An Alaska Airlines 737 pilot waves at the Hutchins family as the plane lands Tuesday, May 29, 2018 at Ted Stevens Anchorage International Airport. (Loren Holmes / ADN)

John Havelock, in his recent commentary in the ADN, asked the question "Why shouldn't Cabinet members travel first class?" in relation to EPA chief Scott Pruitt's firing by President Trump. Two paragraphs into his article, I was hit by at least two reasons why political figures might choose to travel coach class rather than first class.

The basis for my current perception and understanding of America and its current culture began following the Great Depression of 1929 and World War II. As I recall, the United States of America were truly united in World War II in a way that I have never seen since. Both Presidents Franklin Roosevelt and Harry Truman seemed to me to connect with Americans in a way that gave them an understanding and respect for us that helped make them the great presidents that I believe they were. I was nine years old when the Japanese attacked Pearl Harbor, and I vividly remember the regular radio talks of President Roosevelt as he spoke to the American people during this time. As I reflect on this period of time, I recall the sense of togetherness we had in response to the threats posed by our enemies and the respectful way President Roosevelt kept us informed.
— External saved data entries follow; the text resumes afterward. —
Lemma handles_set_interface ctrl intf d w :
  cdev_ok d -> alt_contract w -> 0 <= wLength ctrl -> handles ctrl (set_interface ctrl intf) d w.
Proof.
  intros Hd Ha Hw. unfold set_interface, handles. unfold fbind at 1. cbn [cdev fst].
  destruct (active_function d intf) as [f|] eqn:Ef; [|by apply handles_ret].
  assert (has_set_alt f = true) as ->.
  { unfold active_function in Ef. destruct (config d) as [c|] eqn:Hc; [|done].
    destruct (cdev_ok_active d c Hd Hc) as (_ & _ & _ & Hs & _). apply Hs.
    eapply (active_function_in d intf); [|done].
    unfold active_function. by rewrite Hc. }
  cbn [negb]. unfold fbind. cbn [world set_alt trace_ops ask].
  set (v := answer _ _ _). pose proof (Ha (calls w) (f_id f) (wIndex ctrl) (wValue ctrl)) as Hv. fold v in Hv.
  destruct (v =? USB_GADGET_DELAYED_STATUS) eqn:E; do 3 eexists; (split; [reflexivity|]);
    (split; [by (eapply cdev_ok_keep; [exact Hd|done|done|apply Hd|]; intros c Hc; left)|
             split; [by repeat constructor|]]); unfold USB_BUFSIZ; bool_to_prop; lia.
Qed.

Lemma handles_get_interface ctrl intf d w :
  cdev_ok d -> 0 <= wLength ctrl -> handles ctrl (get_interface ctrl intf) d w.
Proof.
  intros Hd Hw. pose proof (cd_buf d Hd) as Hb. unfold get_interface, handles. unfold fbind at 1. cbn [cdev fst].
  destruct (active_function d intf) as [f|]; [|by apply handles_ret].
  assert (exists v cs, (if has_get_alt f then world (get_alt (f_id f) (wIndex ctrl)) else fret 0) (d, w) =
    Some (v, (d, ext w cs)) /\ Forall not_queue cs) as (v & cs & Hg & Hq).
  { destruct (has_get_alt f); do 2 eexists; (split; [|shelve]); cbn;
      [reflexivity|by rewrite ext_nil]. Unshelve. all: by repeat constructor. }
  unfold fbind at 1. rewrite Hg. unfold USB_BUFSIZ in *.
  case_if; bool_to_prop; [exists v, d, cs; split_and!; try done; lia|].
  unfold fbind. rewrite store_buf_run by (cbn; lia).
  do 3 eexists. split; [reflexivity|]. split; [|split; [exact Hq|]].
  - apply cdev_ok_buf; [done|]. rewrite length_buf_write; [done|cbn; lia].
  - intros _ _. destruct (min_length_le (wLength ctrl) 1); unfold USB_BUFSIZ; lia.
Qed.

Definition stage_value (r : Z) : Prop := r <= 0 \/ r = USB_GADGET_DELAYED_STATUS.

Lemma init_value ifs tmp result d w r d' w' :
  alt_contract w -> stage_value result ->
  init_interfaces tmp ifs result (d, w) = Some (r, (d', w')) -> stage_value r.
Proof.
  revert tmp result d w. induction ifs as [|[f|] ifs IH]; intros tmp result d w Ha Hr H;
    cbn [init_interfaces] in H; [by injection H as <- _ _| |by injection H as <- _ _].
  unfold fbind at 1 in H. cbn [cdev fst] in H.
  destruct (speed_descs (speed (gadget d)) f) as [ds|]; [|done].
  unfold fbind at 1 in H. cbn [on_cdev] in H.
  destruct (mark_endpoints ds _) as [bits|]; [|done]. cbn [mbind option_bind] in H.
  unfold fbind at 1 in H. cbn [world set_alt trace_ops ask] in H.
  pose proof (Ha (calls w) (f_id f) tmp 0) as Hv. set (v := answer _ _ _) in *.
  destruct (v <? 0).
  - unfold fbind in H. destruct (reset_config _) as [[[] [d1 w1]]|]; [|done]. by injection H as <- _ _.
  - unfold fbind in H. destruct (v =? USB_GADGET_DELAYED_STATUS); by eapply IH in H.
Qed.

Lemma set_config_value VBUS_DRAW number d w r d' w' :
  alt_contract w ->
  set_config VBUS_DRAW number (d, w) = Some (r, (d', w')) -> stage_value r.
Proof.
  intros Ha H. unfold set_config in H. unfold fbind at 1 in H. cbn [cdev fst] in H.
  destruct (takedown_run d w) as (HT & _). unfold fbind at 1 in H. rewrite HT in H.
  assert (forall p res d w r d' w', stage_value res ->
    set_config_done p res (d, w) = Some (r, (d', w')) -> stage_value r) as Hdone.
  { intros p res d0 w0 r0 d0' w0' Hres Hr. rewrite set_config_done_run in Hr. injection Hr as <- _ _.
    case_if; [by right|done]. }
  destruct (number =? 0); [eapply Hdone in H; [done|left; lia]|].
  destruct (find_config number (configs d)) as [c|];
    [|eapply Hdone in H; [done|left; unfold EINVAL; lia]].
  unfold fbind at 1 in H. cbn [upd_cdev fmodify] in H. unfold fbind at 1 in H.
  destruct (init_interfaces 0 (interface c) 0 _) as [[res [d1 w1]]|] eqn:Hi; [|done].
  apply init_value in Hi; [|done|left; lia]. by destruct (res <? 0); eapply Hdone in H.
Qed.

Lemma not_queue_disables fs : Forall not_queue (disables fs).
Proof.
  unfold disables. induction fs as [|f fs IH]; [constructor|]. rewrite bind_cons.
  apply Forall_app. split; [|done]. destruct (has_disable f); by repeat constructor.
Qed.
Lemma not_queue_alts tmp fs : Forall not_queue (alt_calls tmp fs).
Proof. revert tmp. induction fs; intros; by constructor. Qed.

Lemma not_queue_take n tmp fs : Forall not_queue (take n (alt_calls tmp fs)).
Proof. apply Forall_take, not_queue_alts. Qed.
A significant factor in their success in supporting American's sense of cohesiveness and sacrifice in World War II was the way they bridged the space between themselves and the American people. My father was a conductor on the Missouri Pacific Railroad and would occasionally be in charge of the passenger trains pulling President Truman's private car through Kansas. He said that President Truman would leave his private car and walk through the other passenger cars. As he walked, he would stop and talk with any of the other people who wanted to talk and carefully listened to what they had to say. President Truman conveyed a person who liked people and wanted to engage them. Contrast this to those who wants to seclude themselves from people by isolating themselves in first class doing the important work.

Seventy-five years later, we seem to be divided deeply and unable to do the necessary work that needs to be done to maintain our great country. Along with our failure to come together and cooperate in that work, we seem to have lost a great deal of respect for each other. My thought: Traveling coach rather than first class would give our leaders an opportunity to rub elbows with all of us, to experience and relate to some of us who cannot afford to travel first class. I am confident all of us would benefit from such actions and might begin to pull together rather than fight each other.

Hugh R. Hays is a veteran who lives in Soldotna.